"What's happening?"
The words cut Tony to his core, and he fought down the rise of nausea as he turned to Steve, just in time to watch the bigger man fall to one knee. Blue eyes locked onto brown as the Captain wavered, his strength seeping away.
"Tony, what's going on? What did you do to me?"
"It's a new drug," came the dead reply, "a mutated form of the serum that Dr. Erskine injected into you, but where Erskine's formula made you stronger, this does the opposite."
Steve's face remained stoic for a moment, then his eyes widened in horror as he realized the depth of Tony's words.
"You're unmaking me?" he asked, struggling to stay upright.
"No, Cap. I'm killing you."
Five words. Five words was all Tony needed to take the wind out of Captain America's sails. Steve's fair skin was already beaded with sweat, his muscles failing one by one, and he slowly began to sink to the floor, unable to hold himself up.
"Why?" the blond man croaked, the break in his voice a mixture of pain and his impending death. "Why are you doing this?"
"We need the SRA," Tony said simply. "It used to be different, back when it was just the four of us, but now everyone and their brother has some kind of super power. Everywhere we turn, there are mutants, enhanced super soldiers, assassins, spies. We need to keep them in check. And to do that, we need a list."

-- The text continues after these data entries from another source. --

(** The common end of a patch: the check, then an edit. *)
Lemma leaves_check marker hook context new installed edit s o :
  unless_installed installed edit = Ok o → cr ∉ s →
  (installed = Ok true → in_code marker context s) →
  (∀ s', edit = Ok s' → ends_inserting new s s') →
  contains hook context = true → contains hook new = true → existsb (char_eqb cr) new = false →
  leaves_at marker hook s o.
Proof.
  intros H Hs Hcheck Hedit Hc Hn Hcr.
  apply unless_installed_ok in H as [[Hi ->]|(s' & He & ->)].
  - eapply in_code_part; [exact Hc|]. by apply Hcheck.
  - destruct (Hedit _ He Hs) as (s1 & Hi & Hs1). by eapply edit_leaves.
Qed.

(** Splits a patch at its checks; [pick] chooses the context that has the hook, [how] shows
    the edit. *)
Ltac leaves_end H Hs pick how :=
  eapply leaves_check;
  [ exact H | exact Hs
  | let E := fresh in intros E; eapply exact_ok;
      [exact E|intros ? [= <-]; eapply scope_slice; eassumption|pick]
  | let E := fresh in intros ? E; how E
  | vm_compute; reflexivity | vm_compute; reflexivity | vm_compute; reflexivity ].

Ltac leaves_hook f pick how :=
  let path := fresh "path" in let s := fresh "s" in let o := fresh "o" in
  let H := fresh "H" in let Hs := fresh "Hs" in let scope := fresh "scope" in
  let E := fresh "E" in
  intros path s o H Hs; unfold f in H; apply bind_Ok in H as (scope & E & H); cbn beta in H;
  leaves_end H Hs pick how.

Ltac first_context := left; reflexivity.
Ltac second_context := right; left; reflexivity.
Ltac by_include lemma E :=
  eapply inserting_after_include; [|exact E]; let H := fresh in intros ? H; eapply lemma; exact H.
Ltac by_edit lemma E := apply inserting_at_once; eapply lemma; exact E.
Ltac by_two_edits lemma1 lemma2 E :=
  eapply inserting_after_edit; [| | |exact E];
  [ let H := fresh in intros ? H; eapply lemma1; exact H
  | vm_compute; reflexivity
  | let H := fresh in intros ? H; eapply lemma2; exact H ].

Lemma leaves_escape : leaves (marked (py "escape")) escape_hook escape_patch.
Proof.
  leaves_hook escape_patch first_context ltac:(fun E => by_include inserts_scope_start E).
Qed.

Lemma leaves_dispatch :
  leaves (marked (py "deny sandbox supercalls")) dispatch_body_hook dispatch_patch.
Proof.
  leaves_hook dispatch_patch first_context ltac:(fun E => by_include inserts_scope_start E).
Qed.

Lemma leaves_lock_order :
  leaves (marked (py "policy snapshot under lock")) lock_assignment lock_order_patch.
Proof.
  leaves_hook lock_order_patch second_context
    ltac:(fun E => by_two_edits inserts_scope inserts_scope E).
Qed.

Lemma leaves_reapply : leaves (marked (py "policy reapply")) reapply_hook reapply_patch.
Proof. leaves_hook reapply_patch first_context ltac:(fun E => by_include inserts_scope E). Qed.

Lemma leaves_sucompat :
  leaves (marked (py "sucompat fail closed")) sucompat_replacement sucompat_patch.
Proof. leaves_hook sucompat_patch first_context ltac:(fun E => by_edit inserts_scope E). Qed.

Lemma leaves_manual : leaves (marked (py "manual su fail closed")) manual_hook manual_patch.
Proof. leaves_hook manual_patch first_context ltac:(fun E => by_edit inserts_scope E). Qed.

"It's wrong," Steve wheezed, trying desperately not to collapse. "It's wrong to make people reveal something that private."
"It's wrong not to." Tony's eyes were steel but his heart was crumbling, and it took an indomitable amount of willpower to keep the sadness from his voice. "We swore we'd protect the people, Cap. The ones who couldn't protect themselves. This furthers that goal."

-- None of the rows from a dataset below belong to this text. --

Lemma leaves_mount_result : leaves mount_result_marker new_mount_hook mount_result_patch.
Proof.
  intros path s o H Hs. unfold mount_result_patch in H. apply bind_Ok in H as (scope & Hscope & H).
  apply bind_Ok in H as (installed & Hi & H). apply bind_Ok in H as (live & _ & H).
  destruct installed.
  - destruct (finditer new_mount_pattern live); [|done]. injection H as <-.
    eapply exact_ok; [exact Hi|intros ? [= <-]; by eapply scope_slice|right; right; left; reflexivity].
  - apply bind_Ok in H as (s1 & H1 & H). apply bind_Ok in H as (s2 & H2 & H).
    apply bind_Ok in H as (s3 & H3 & H). injection H as <-.
    apply inserts_scope in H1 as [_ H1]. apply inserts_scope in H2 as [_ H2].
    apply inserts_regex_scope in H3.
    eapply edit_leaves; [exact H3|apply contains_self|vm_compute; reflexivity|].
    apply H2; [apply H1; [done|]|]; apply no_cr_check; vm_compute; reflexivity.
Qed.

(** The include line. *)
Definition including (line : text) : text → text → Prop := λ _ s', contains line s' = true.

Lemma add_include_contains s include path s' :
  add_include s include path = Ok s' → contains include s' = true.
Proof.
  unfold add_include. destruct (split_first is_include _) as [[[before first] after]|]; [|done].
  destruct (span is_include after) as [run rest]. intros [= <-].
  apply contains_app_r, contains_app_l, contains_app_l, contains_self.
Qed.

Definition include_stage : stage := Stage include_patch (including common_include).

Lemma sound_include : sound_stage include_stage.
Proof.
  unfold include_stage. intros path s o H Hs. unfold st_patch, include_patch in H.
  destruct (add_include s common_include path) as [s'|] eqn:E; [|done]. injection H as <-.
  split; [|eapply add_include_no_cr; [exact E|done|exact (proj2 no_cr_includes)]].
  by eapply add_include_contains.
Qed.

(** The upgrade of an earlier bind check, where there is one. *)
Definition upgrading : text → text → Prop := λ s s',
  contains bind_marker s && contains old_bind_validation s = true →
  contains new_bind_validation s' = true.

Lemma sound_legacy_bind : sound_stage (Stage legacy_bind_patch upgrading).
Proof.
  intros path s o H Hs. unfold st_patch, legacy_bind_patch in H. unfold upgrading, st_promise.
  destruct (_ && _); [|by injection H as <-].
  destruct (replace_live_in_scope _ _ _ _ _ _) as [s'|] eqn:E; [|done]. injection H as <-.
  apply inserts_scope in E as [Hc E]. split; [done|]. apply E; [done|].
  apply no_cr_check. vm_compute. reflexivity.
Qed.

(** The hooks of the allowlist.  A source with one of the markers has the hook of each marker
    that it has; a source without gets the prune hook last. *)
Definition listed (marker hook s s' : text) : Prop :=
  contains marker s = true → in_code marker hook s'.

Definition allowlisting : text → text → Prop := λ s s',
  listed (marked (py "revoke")) (revoke_hook ++ return_line) s s' ∧
  listed (marked (py "prune")) (prune_hook ++ removal_line) s s' ∧
  (contains (marked (py "revoke")) s || contains (marked (py "prune")) s = false →
   contains (prune_hook ++ removal_line) s' = true).

(** A marker in the text is checked: its hook is in place, or the patch fails. *)
Lemma exact_listed path s marker hook scope forbidden g ls lg cg b :
  exact_injection_installed path s marker [hook] (Some scope) forbidden g ls lg cg = Ok b →
  (∃ i j, scope = slice s i j) → listed marker hook s s.
Proof.
  intros H Hsc Hm. assert (b = true) as ->.
  { unfold exact_injection_installed in H. apply bind_Ok in H as (context & _ & H).
    destruct (negb _); [by rewrite Hm in H|]. ok_inv. destruct (_ && _) in H; [|done].
    by injection H as <-. }
  eapply exact_ok; [exact H|by intros ? [= <-]|left; reflexivity].
Qed.

Lemma allowlist_listed path s :
  allowlist_installed path s = Ok tt →
  listed (marked (py "revoke")) (revoke_hook ++ return_line) s s ∧
  listed (marked (py "prune")) (prune_hook ++ removal_line) s s.
Proof.
  intros H. unfold allowlist_installed in H. apply bind_Ok in H as (scope1 & S1 & H).
  apply bind_Ok in H as (scope2 & S2 & H). apply bind_Ok in H as (b1 & E1 & H).
  apply bind_Ok in H as (b2 & E2 & _).
  split; eapply exact_listed; eauto using scope_slice.
Qed.

Lemma sound_allowlist : sound_stage (Stage allowlist_patch allowlisting).
Proof.
  intros path s o H Hs. unfold st_patch, allowlist_patch in H. unfold allowlisting, st_promise.
  destruct (_ || _) eqn:Em in H.
  { destruct (allowlist_installed path s) as [[]|] eqn:E; [|done]. injection H as <-.
    apply allowlist_listed in E as [H1 H2]. split_and!; [exact H1|exact H2| |exact Hs].
    rewrite Em. discriminate. }
  apply bind_Ok in H as (s1 & H1 & H). apply bind_Ok in H as (s2 & H2 & H).
  apply bind_Ok in H as (s3 & H3 & H). injection H as <-. change (default s (Some s3)) with s3.
  apply inserts_scope in H2 as [_ H2], H3 as [Hc H3]. apply orb_false_iff in Em as [Em1 Em2].
  split_and!; [by unfold listed; rewrite Em1|by unfold listed; rewrite Em2|done|].
  apply H3; [apply H2|]; [|apply no_cr_check; vm_compute; reflexivity..].
  eapply add_include_no_cr; [exact H1|done|exact (proj1 no_cr_includes)].
Qed.

(** The stages: one for each patch of the source, with the hook of its last edit. *)
Definition escape_stages : list stage :=
  [Stage escape_patch (leaving (marked (py "escape")) escape_hook)].
Definition dispatch_stages : list stage :=
  [Stage dispatch_patch (leaving (marked (py "deny sandbox supercalls")) dispatch_body_hook)].
Definition allowlist_stages : list stage := [Stage allowlist_patch allowlisting].
Definition rules_stages : list stage :=
  [Stage lock_order_patch (leaving (marked (py "policy snapshot under lock")) lock_assignment);
   Stage reapply_patch (leaving (marked (py "policy reapply")) reapply_hook)].
Definition sucompat_stages : list stage :=
  [Stage sucompat_patch (leaving (marked (py "sucompat fail closed")) sucompat_replacement)].
Definition manual_stages : list stage :=
  [Stage manual_patch (leaving (marked (py "manual su fail closed")) manual_hook)].
Definition lsm_count_stages : list stage :=
  [Stage lsm_count_patch (leaving (marked (py "lsm count")) lsm_list_injection)].
Definition seccomp_stages : list stage :=
  [include_stage; Stage seccomp_patch (leaving seccomp_marker seccomp_hook)].
Definition namespace_stages : list stage :=
  [include_stage;
   Stage mount_privilege_patch
     (leaving (marked (py "legacy mount privilege")) (privilege_hook (py "legacy mount privilege")));
   Stage legacy_bind_patch upgrading;
   Stage bind_patch (leaving bind_marker bind_check);
   Stage umount_privilege_patch
     (leaving (marked (py "legacy umount privilege")) (privilege_hook (py "legacy umount privilege")));
   Stage mount_result_patch (leaving mount_result_marker new_mount_hook);
   Stage umount_validate_patch (leaving (marked (py "umount validate")) umount_hook)].
Definition ptrace_stages : list stage :=
  [include_stage;
   Stage ptrace_patch (leaving (marked (py "ptrace")) dumpable_hook)].
Definition signal_stages : list stage :=
  [include_stage; Stage signal_patch (leaving signal_marker signal_replacement)].

(** ** Files *)

(** A file passes through stages between two worlds. *)
Definition passes (p : path) (stages : list stage) (w w' : world) : Prop :=
  ∃ s s', text_of w p s ∧ text_of w' p s' ∧ staged (path_text p) stages s s'.

Lemma passes_app p stages1 stages2 w w1 w2 :
  passes p stages1 w w1 → passes p stages2 w1 w2 → passes p (stages1 ++ stages2) w w2.
Proof.
  intros (s & s1 & Hs & Hs1 & H1) (t & s2 & Ht & Hs2 & H2).
  rewrite (text_of_unique _ _ _ _ Ht Hs1) in H2. exists s, s2.
  split_and!; [done..|by eapply staged_app].
Qed.

Lemma write_new_text p o s w w' :
  text_of w p s → (cr ∉ default s o) → write_new p o w = (Ok tt, w') → text_of w' p (default s o).
Proof. destruct o as [s'|]; [intros _ Hcr H; by eapply write_leaves|intros Hs _ [= <-]; exact Hs]. Qed.

Lemma one_stage f promise path s o s' :
  f path s = Ok o → promise s (default s o) → s' = default s o →
  staged path [Stage f promise] s s'.
Proof. intros H Hh ->. econstructor; [exact H|exact Hh|constructor]. Qed.

Lemma inject_passes p f promise s w w' :
  sound_stage (Stage f promise) → text_of w p s → inject p f s w = (Ok tt, w') →
  passes p [Stage f promise] w w'.
Proof.
  intros Hf Hs H. unfold inject in H. rewrite lift_bind in H.
  destruct (f (path_text p) s) as [o|] eqn:Eo; [|done].
  destruct (Hf _ _ _ Eo (text_of_no_cr _ _ _ Hs)) as [Hh Hcr].
  exists s, (default s o). split_and!; [done|by eapply write_new_text|by eapply one_stage].
Qed.

Lemma patch_file_passes p f promise w w' :
  sound_stage (Stage f promise) → patch_file p f w = (Ok tt, w') → passes p [Stage f promise] w w'.
Proof. intros Hf H. apply read_bind_ok in H as (s & Hs & H). by eapply inject_passes. Qed.

Lemma with_include_passes p w s w' :
  with_include p w = (Ok s, w') → passes p [include_stage] w w' ∧ text_of w' p s.
Proof.
  intros H. pose proof (with_include_text _ _ _ _ H) as Hs'. split; [|done].
  apply read_bind_ok in H as (s0 & Hs & H). rewrite lift_bind in H.
  destruct (add_include s0 common_include (path_text p)) as [s1|] eqn:Ea; [|done].
  minv H u w1 E; [|done]. injection H as -> ->. exists s0, s. split_and!; [done..|].
  eapply one_stage; [unfold include_patch; by rewrite Ea| |done].
  by eapply add_include_contains.
Qed.

Lemma include_inject_passes p f promise w w' :
  sound_stage (Stage f promise) → (s ← with_include p; inject p f s) w = (Ok tt, w') →
  passes p [include_stage; Stage f promise] w w'.
Proof.
  intros Hf H. minv H s w1 E; [|done]. apply with_include_passes in E as [Hp Hs].
  eapply (passes_app _ [_]); [exact Hp|]. by eapply inject_passes.
Qed.

Lemma patch_bind_passes p w w' :
  patch_bind p w = (Ok tt, w') →
  passes p [Stage legacy_bind_patch upgrading; Stage bind_patch (leaving bind_marker bind_check)]
    w w'.
Proof.
  intros H. unfold patch_bind in H. apply read_bind_ok in H as (s & Hs & H). rewrite lift_bind in H.
  destruct (legacy_bind_patch (path_text p) s) as [o|] eqn:Eo; [|done].
  minv H u w1 E; [|done]. destruct u.
  destruct (sound_legacy_bind _ _ _ Eo (text_of_no_cr _ _ _ Hs)) as [Hu Hcr].
  assert (text_of w1 p (default s o)) as Hs1 by (by eapply write_new_text).
  change (match o with Some s' => s' | None => s end) with (default s o) in H.
  eapply (passes_app _ [_] [_]); [|eapply inject_passes; [apply sound_leaves, leaves_bind| |exact H]].
  - exists s, (default s o). split_and!; [done..|]. eapply one_stage; [exact Eo|exact Hu|done].
  - done.
Qed.

Lemma patch_namespace_passes p w w' :
  patch_namespace p w = (Ok tt, w') → passes p namespace_stages w w'.
Proof.
  intros H. unfold patch_namespace in H. minv H s w1 E; [|done].
  apply with_include_passes in E as [Hi Hs]. eapply (passes_app _ [_]); [exact Hi|].
  minv H u1 w2 E1; [|done]. destruct u1.
  eapply (passes_app _ [_]);
    [eapply inject_passes; [apply sound_leaves, leaves_mount_privilege|exact Hs|exact E1]|].
  minv H u2 w3 E2; [|done]. destruct u2.
  eapply (passes_app _ [_; _]); [by apply patch_bind_passes|].
  minv H u3 w4 E3; [|done]. destruct u3.
  eapply (passes_app _ [_]);
    [eapply patch_file_passes; [apply sound_leaves, leaves_umount_privilege|exact E3]|].
  minv H u4 w5 E4; [|done]. destruct u4.
  eapply (passes_app _ [_]);
    [eapply patch_file_passes; [apply sound_leaves, leaves_mount_result|exact E4]|].
  eapply patch_file_passes; [apply sound_leaves, leaves_umount_validate|exact H].
Qed.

"No. You're compromising everything we stand for."
Tony shook his head, tears welling.
"The logic is sound," he finally said. "I tried to make you understand, Steve, but you wouldn't listen. You never listened. Not when it was important." Steve opened his mouth to say something but instead he groaned and fell to the floor, face red and muscles constricted in pain. Tony moved to him and knelt, one hand gently pushing back blond hair, but Steve only glared up at him and tried to pull away.

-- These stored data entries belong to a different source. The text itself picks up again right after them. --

(* ===== verification/KconfigInstall.v ===== *)
(** * What the insertion of the Kconfig entry leaves in the file

    [insert_before_last] puts the entry before the last [endmenu] of the file, and what it
    leaves is what [installed_kconfig_block] accepts, except for a corner case of the closing
    line. *)

From Stdlib Require Import Ascii.
From stdpp Require Import base list strings sets.
From S2P Require Import Prelude PyText Occurrences PyRegex RegexFacts PyResult World.
From S2P Require Import FsFacts Transaction Kbuild KbuildFacts Example Frames FileFacts.
From S2P Require Import KbuildInstall.

#[local] Opaque walk.

(** ** Conditionals over a concatenation *)

Lemma splitlines_app_nl x y :
  splitlines (x ++ nl :: y) = splitlines (x ++ [nl]) ++ splitlines y.
Proof.
  unfold splitlines. rewrite <- map_app. f_equal.
  induction x as [|c x IH]; [done|]. cbn [app splitlines_keep].
  assert (starts_with [nl] (x ++ nl :: y) = starts_with [nl] (x ++ [nl])) as ->
    by (by destruct x).
  destruct (is_linebreak c && _); cbn [app]; [by rewrite IH|]. rewrite IH.
  destruct (splitlines_keep (x ++ [nl])) as [|l ls] eqn:El; [|done].
  apply (f_equal (@concat ascii)) in El. rewrite concat_splitlines_keep in El. by destruct x.
Qed.

Lemma conditional_depth_app opens closes error l1 l2 d :
  conditional_depth opens closes error (l1 ++ l2) d
  = (conditional_depth opens closes error l1 d ≫= conditional_depth opens closes error l2).
Proof.
  revert d. induction l1 as [|l l1 IH]; intros d; [done|]. cbn [app conditional_depth].
  cbv zeta. destruct (_ || _); [apply IH|]. destruct (opens _); [apply IH|].
  destruct (closes _); [|apply IH]. destruct (_ <? 0)%Z; [done|apply IH].
Qed.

"You were my friend," he ground out, teeth bared in agony.
"But first I was Iron Man," Tony said. He felt one rogue tear leak out and burn a hot trail down his cheek. "And that's where my duty lies. I'm sorry, Steve." Rogers fought to say more but as quickly as the pain had come, it was gone, replaced instead by a bone-deep weariness. Suddenly, he had to fight to keep his eyes open, and he knew the poison was working quickly.
He only had seconds to spare. He only had seconds to say the words that would stick,
"I'll never forgive you," he vowed as his eyes closed. Tony waited a beat, watching the Captain's chest in suspense, until finally it stopped moving. For a moment, he felt numb, unable to believe what he had just done, and then the tears flowed freely and he buried his face in Steve's chest as he cried for their lost friendship and the Captain's lost war.
"I know," he whispered to the star-spangled corpse. "I know, I know, I know."